Within a stellar lifetime, the solar flux may change. Younger stars produce more EUV, and the early protoatmospheres of Earth, Mars, and Venus likely underwent hydrodynamic escape, which accounts for the noble gas isotope fractionation present in their atmospheres.

Earth earlier in its lifespan likely had a much more hydrogen rich atmosphere that was stripped away by this process and also likely led to the isotope fraction mentioned. It also likely increased oxidation on early Earth due to the photodissociation of water leaving behind oxygen. While some oxygen likely escaped with other heavier molecules, what was left would contribute to early oxidation of Banded iron formations and other deposits.

Mars is one of the planets today that is currently experiencing atmospheric loss and is being actively measured. Some current models are suggesting that hydrodynamic escape on early Mars could have aided in the overall drying and cooling of the martian climate that we observe today.

Venus is of particular interest for planetary scientists because of its extreme atmospheric pressure and temperature. These conditions likely increased hydrodynamic escape on early Venus, coupled with the increased EUV from a younger sun a lot of the water that was present on Venus accumulated in the upper atmosphere and was then broken down allowing hydrogen to escape allowing it to being pulling other larger molecules with it. This is thought to be a heavy contributing factor to why Venus is so dry today and is backed up by the increased deuterium to hydrogen ration in the atmosphere. Studies also indicate that Venus likely lost most of its hydrogen within the first few hundred million years of the solar system forming, which would align with a heightened period of EUV and therefor hydrodynamic escape.

It can be observed from the above table that atmospheric Xe experiences more fractionation than Kr, which seems unreasonable since Xe is heavier than Kr and should be less influenced by hydrodynamic escape than Kr. Actually, according to the formula of hydrodynamic escape flux $\Phi_i$ above, it requires extreme high $\Phi_H$, which can only be achieved during the first 100 Ma of Earth's history when the EUV flux from the young Sun was sufficiently strong.
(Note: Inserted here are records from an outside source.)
(* ===== verification/Uprogs.v ===== *)
(** * Uprogs: printing and small programs (printf.c, wc.c, ls.c)

    Text is a list of characters. What a program writes to its standard output is the
    result of its definition. *)
From S2P Require Import Prelude Memory State Consout.

(** ** The code *)

(** *** printf.c *)
Module Printf.
Definition digits : list Z := bytes_of_string "0123456789ABCDEF".
(** [do { buf[i++] = digits[x % base]; } while((x /= base) != 0);] *)
Fixpoint fill (fuel : nat) (x base : Z) : list Z :=
  match fuel with
  | O => []
  | S n => digits !!! Z.to_nat (x mod base) :: (if x / base =? 0 then [] else fill n (x / base) base)
  end.
Definition printint (xx base sgn : Z) : list Z :=
  let neg := truth sgn && (xx <? 0) in
  let x := u32 (if neg then - xx else xx) in
  rev (fill 32 x base ++ (if neg then [45] else [])).
(** The words behind [fmt] on the stack; a string is what its address leads to. *)
Definition next_int (ap : list carg) : option (Z * list carg) :=
  match ap with A_int z :: ap => Some (z, ap) | _ => None end.
Definition next_str (ap : list carg) : option (list Z * list carg) :=
  match ap with A_str s :: ap => Some (default (bytes_of_string "(null)") s, ap) | _ => None end.
(** The [for] over the format; [state] is whether the last character was a [%]. *)
Fixpoint printf_loop (state : bool) (fmt : list Z) (ap : list carg) : option (list Z) :=
  match fmt with
  | [] => Some []
  | c :: fmt =>
      if negb state then
        if c =? 37 then printf_loop true fmt ap else out ← printf_loop false fmt ap; Some (c :: out)
      else if c =? 100 then
        '(z, ap) ← next_int ap; out ← printf_loop false fmt ap; Some (printint (s32 z) 10 1 ++ out)
      else if (c =? 120) || (c =? 112) then
        '(z, ap) ← next_int ap; out ← printf_loop false fmt ap; Some (printint (s32 z) 16 0 ++ out)
      else if c =? 115 then
        '(t, ap) ← next_str ap; out ← printf_loop false fmt ap; Some (t ++ out)
      else if c =? 99 then
        '(z, ap) ← next_int ap; out ← printf_loop false fmt ap; Some (u8 z :: out)
      else if c =? 37 then out ← printf_loop false fmt ap; Some (37 :: out)
      else out ← printf_loop false fmt ap; Some (37 :: c :: out)
  end.
Definition printf (fmt : string) (ap : list carg) : option (list Z) := printf_loop false (bytes_of_string fmt) ap.
End Printf.
Import Printf.

(** *** wc.c *)
Module Wc.
Record counts := Counts { lines : Z; words : Z; chars : Z; inword : bool }.
(** [strchr(" \r\t\n\v", c)] *)
Definition space (c : Z) : bool := existsb (Z.eqb c) [32; 13; 9; 10; 11].
Definition count (k : counts) (x : Z) : counts :=
  let l := if x =? 10 then s32 (lines k + 1) else lines k in
  let c := s32 (chars k + 1) in
  if space x then Counts l (words k) c false
  else if inword k then Counts l (words k) c true
  else Counts l (s32 (words k + 1)) c true.
(** [wc]: the reads of the file, and whether the last one failed. *)
Definition wc (reads : list (list Z)) (failed : bool) (name : list Z) : option (list Z) :=
  let k := fold_left (fun k buf => fold_left count buf k) reads (Counts 0 0 0 false) in
  if failed then printf "wc: read error
" []
  else printf "%d %d %d %s
" [A_int (lines k); A_int (words k); A_int (chars k); A_str (Some name)].
End Wc.

(** *** ls.c *)
Module Ls.
Definition DIRSIZ : nat := 14.
(** [for(p = path + strlen(path); p >= path && *p != '/'; p--);] for the first [n]
    characters: how many of them are up to the last slash. *)
Fixpoint last_slash (n : nat) (path : list Z) : nat :=
  match n with
  | O => 0
  | S k => if path !!! k =? 47 then S k else last_slash k path
  end.
Definition fmtname (path : list Z) : list Z :=
  let p := drop (last_slash (length path) path) path in
  if (DIRSIZ <=? length p)%nat then p else p ++ replicate (DIRSIZ - length p) 32.
End Ls.

(** ** Numbers *)

(** The kernel and the library print the same numerals, in lower and upper case. *)
Definition upper (c : Z) : Z := if 97 <=? c then c - 32 else c.
Lemma upper_digits k : 0 <= k < 16 -> upper (Consout.digits !!! Z.to_nat k) = digits !!! Z.to_nat k.
Proof. intros Hk. assert (k ∈ seqZ 0 16) as Hin by (apply elem_of_seqZ; lia). clear Hk. revert k Hin. apply Forall_forall. vm_decide. Qed.
Lemma fill_upper fuel x base : 0 < base <= 16 -> fill fuel x base = map upper (print_digits fuel x base).
Proof.
  intros Hb. revert x. induction fuel as [|n IH]; intros x; [done|]. cbn [fill print_digits]. pose proof (Z.mod_pos_bound x base ltac:(lia)).
  destruct (x / base =? 0); cbn [map]; rewrite upper_digits by lia; [done|]. by rewrite IH.
Qed.
Lemma printint_upper xx base sgn : 0 < base <= 16 -> printint xx base sgn = map upper (printint_chars xx base sgn).
Proof.
  intros Hb. unfold printint, printint_chars. rewrite fill_upper by done. rewrite map_rev, map_app. by destruct (truth sgn && (xx <? 0)).
Qed.
(** A number that is not negative is printed as its decimal numeral. *)
Lemma printint_decimal n : 0 <= n < 2147483648 -> numeral 10 (printint (s32 n) 10 1) = n.
Proof.
  intros Hn. rewrite s32_small by lia. rewrite printint_upper by lia. destruct (printint_correct n 10 1) as (ds & E & Hv & Hd & _); [by left|lia|].
  rewrite (proj2 (Z.ltb_ge n 0)) in E, Hv by lia. cbn [truth Z.eqb negb andb app] in E, Hv. rewrite E. rewrite u32_small in Hv by lia.
  assert (map upper ds = ds) as ->; [|done]. rewrite <- (map_id ds) at 2. apply map_ext_in. intros d Hin%list_elem_of_In.
  rewrite Forall_forall in Hd. specialize (Hd d Hin). unfold upper, digit_val in *. destruct (Z.leb_spec 97 d), (Z.ltb_spec d 58); lia.
Qed.

(** ** Words *)

(** The words of a text: its longest runs without white space. [cur] is the word that
    has begun. *)
Fixpoint words_from (cur s : list Z) : list (list Z) :=
  match s with
  | [] => if cur is [] then [] else [cur]
  | c :: s =>
      if Wc.space c then (if cur is [] then [] else [cur]) ++ words_from [] s
      else words_from (cur ++ [c]) s
  end.
Definition words : list Z -> list (list Z) := words_from [].
Definition newlines (s : list Z) : nat := length (filter (fun c => c = 10) s).

Lemma words_from_length cur s : (length (words_from cur s) <= length cur + length s)%nat.
Proof.
  revert cur. induction s as [|c s IH]; intros cur; cbn [words_from].
  - destruct cur; cbn; lia.
  - destruct (Wc.space c).
    + specialize (IH []). destruct cur; cbn in *; lia.
    + specialize (IH (cur ++ [c])). rewrite length_app in IH. cbn in *. lia.
Qed.
Definition started (cur : list Z) : bool := if cur is [] then false else true.
Lemma count_words s : forall cur l w c, 0 <= l -> 0 <= w -> 0 <= c ->
  l + Z.of_nat (length s) < 2147483648 -> w + Z.of_nat (length s) < 2147483648 -> c + Z.of_nat (length s) < 2147483648 ->
  let k := fold_left Wc.count s (Wc.Counts l w c (started cur)) in
  Wc.lines k = l + Z.of_nat (newlines s) /\ Wc.chars k = c + Z.of_nat (length s) /\
  Wc.words k = w + Z.of_nat (length (words_from cur s)) - (if started cur then 1 else 0).
Proof.
  induction s as [|x s IH]; intros cur l w c Hl Hw Hc Hl' Hw' Hc'; cbn zeta.
  - cbn. destruct cur; cbn; lia.
  - cbn [length] in *. cbn [fold_left words_from]. set (l' := if x =? 10 then l + 1 else l).
    assert (Wc.count (Wc.Counts l w c (started cur)) x = if Wc.space x then Wc.Counts l' w (c + 1) false
      else if started cur then Wc.Counts l' w (c + 1) true else Wc.Counts l' (w + 1) (c + 1) true) as ->
      by (unfold Wc.count; cbn; by rewrite !(s32_small (_ + 1)) by lia).
    assert (l <= l' <= l + 1 /\ l' + Z.of_nat (newlines s) = l + Z.of_nat (newlines (x :: s))) as [Hl1 <-].
    { unfold l', newlines. rewrite filter_cons. destruct (Z.eqb_spec x 10); [rewrite decide_True|rewrite decide_False]; cbn; lia || done. }
    destruct (Wc.space x).
    + destruct (IH [] l' w (c + 1)) as (E1 & E2 & E3); [lia..|]. cbn [started] in E1, E2, E3. rewrite E1, E2, E3, length_app. destruct cur; cbn [started length]; lia.
    + assert (forall w', Wc.Counts l' w' (c + 1) true = Wc.Counts l' w' (c + 1) (started (cur ++ [x]))) as E by (by destruct cur).
      destruct (started cur) eqn:Es; rewrite E; destruct (IH (cur ++ [x]) l' (if started cur then w else w + 1) (c + 1)) as (E1 & E2 & E3);
        try (destruct (started cur); lia); rewrite Es in *; rewrite E1, E2, E3; (assert (started (cur ++ [x]) = true) as -> by (by destruct cur)); lia.
Qed.

Lemma printf_counts a b c name : printf "%d %d %d %s
" [A_int a; A_int b; A_int c; A_str (Some name)] =
  Some (printint (s32 a) 10 1 ++ [32] ++ printint (s32 b) 10 1 ++ [32] ++ printint (s32 c) 10 1 ++ [32] ++ name ++ [10]).
Proof.
  unfold printf. assert (bytes_of_string "%d %d %d %s
" = [37; 100; 32; 37; 100; 32; 37; 100; 32; 37; 115; 10]) as -> by reflexivity.
  cbn [printf_loop negb Z.eqb Pos.eqb next_int next_str mbind option_bind orb default]. reflexivity.
Qed.

(** wc counts: however the reads cut the file into pieces, it prints the number of
    newlines, the number of words and the number of characters of the file in decimal,
    and the name. *)
Theorem wc_counts reads name :
  let s := concat reads in
  Z.of_nat (length s) < 2147483648 ->
  exists l w c, Wc.wc reads false name = Some (l ++ [32] ++ w ++ [32] ++ c ++ [32] ++ name ++ [10]) /\
    numeral 10 l = Z.of_nat (newlines s) /\ numeral 10 w = Z.of_nat (length (words s)) /\ numeral 10 c = Z.of_nat (length s).
Proof.
  intros s Hs. unfold Wc.wc. assert (forall k, fold_left (fun k buf => fold_left Wc.count buf k) reads k = fold_left Wc.count s k) as E.
  { unfold s. clear Hs. induction reads as [|r rs IH]; intros k; [done|]. cbn [fold_left concat]. by rewrite fold_left_app, IH. }
  rewrite E. destruct (count_words s [] 0 0 0) as (E1 & E2 & E3); [lia..|]. cbn [started] in *. set (k := fold_left Wc.count s _) in *.
  pose proof (words_from_length [] s). assert (newlines s <= length s)%nat by apply length_filter. cbn [length] in *.
  exists (printint (s32 (Wc.lines k)) 10 1), (printint (s32 (Wc.words k)) 10 1), (printint (s32 (Wc.chars k)) 10 1).
  split; [|split; [rewrite printint_decimal; lia|split; rewrite printint_decimal; unfold words; lia]].
  apply printf_counts.
Qed.
Lemma wc_counts_witness : exists l w c,
  Wc.wc [[97; 98; 32]; [99; 10; 100]] false [120] = Some (l ++ [32] ++ w ++ [32] ++ c ++ [32] ++ [120] ++ [10]) /\ numeral 10 w = 3.
Proof.
  destruct (wc_counts [[97; 98; 32]; [99; 10; 100]] [120]) as (l & w & c & E & _ & Hw & _); [cbn; lia|]. exists l, w, c. split; [exact E|exact Hw].
Defined.

(** ** Names *)

(** fmtname gives the last element of the path, filled up with blanks to the width of
    a directory entry. *)
Lemma last_slash_none n path : (n <= length path)%nat -> 47 ∉ take n path -> Ls.last_slash n path = 0%nat.
Proof.
  induction n as [|n IH]; intros Hn Hno; [done|]. cbn [Ls.last_slash]. destruct (lookup_lt_is_Some_2 path n) as [x Hx]; [lia|].
  rewrite (list_lookup_total_correct _ _ _ Hx). rewrite (take_S_r _ _ _ Hx) in Hno. apply not_elem_of_app in Hno as [Hno Hx'].
  destruct (Z.eqb_spec x 47) as [->|]; [|apply IH; [lia|done]]. by destruct Hx'; apply list_elem_of_singleton.
Qed.
Lemma fmtname_last dir name :
  47 ∉ name -> (length name <= 14)%nat ->
  Ls.fmtname (dir ++ [47] ++ name) = name ++ replicate (14 - length name) 32 /\ Ls.fmtname name = name ++ replicate (14 - length name) 32.
Proof.
  intros Hno Hl. assert (forall p, drop (Ls.last_slash (length p) p) p = name -> Ls.fmtname p = name ++ replicate (14 - length name) 32) as Hp.
  { intros p E. unfold Ls.fmtname. rewrite E. unfold Ls.DIRSIZ. destruct (Nat.leb_spec 14 (length name)); [|done].
    replace (14 - length name)%nat with 0%nat by lia. by rewrite app_nil_r. }
  split; apply Hp.
  - assert (forall n, (n <= length name)%nat -> Ls.last_slash (S (length dir) + n) (dir ++ [47] ++ name) = S (length dir)) as E.
    { induction n as [|n IH]; intros Hn; rewrite ?Nat.add_0_r, ?Nat.add_succ_r; cbn [Ls.last_slash].
      - by rewrite (list_lookup_total_correct _ _ 47) by (by apply list_lookup_middle).
      - destruct (lookup_lt_is_Some_2 name n) as [x Hx]; [lia|]. rewrite (list_lookup_total_correct _ _ x).
        + destruct (Z.eqb_spec x 47) as [->|]; [|apply IH; lia]. destruct Hno. by eapply list_elem_of_lookup_2.
        + rewrite lookup_app_r by lia. replace (S (length dir) + n - length dir)%nat with (S n) by lia. done. }
    rewrite !length_app. cbn [length]. replace (length dir + (1 + length name))%nat with (S (length dir) + length name)%nat by lia.
    rewrite E by lia. rewrite app_assoc, drop_app_length'; [done|]. rewrite length_app. cbn. lia.
  - rewrite last_slash_none; [done|done|]. by rewrite firstn_all.
Qed.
However, from the analysis of ancient atmospheric gases trapped in fluid inclusions contained in minerals of Archean (3.3 Ga) to Paleozoic (404 Ma) rocks, it has been observed that the fractionation of atmospheric Xe was still ongoing at about 2.1 Ga before.

One possible explanation is that Xe may be the only noble gas which escapes as an ion as it is the only noble gas more easily ionized than hydrogen. Ionized Xe^{+} can interact with H^{+} protons via the strong Coulomb force, which effectively decreases the binary diffusion coefficient b(Xe^{+}, H^{+}) by several orders of magnitude compared to the case of neutral Xe. That means it needs lower hydrogen escape fluxes $\Phi_H$ compared with neutral Xe. Actually, its requisite $\Phi_H$ is lower enough to be met during Archean eon, which means the mass-fractionated hydrodynamic escape of Xe can persist during Archean.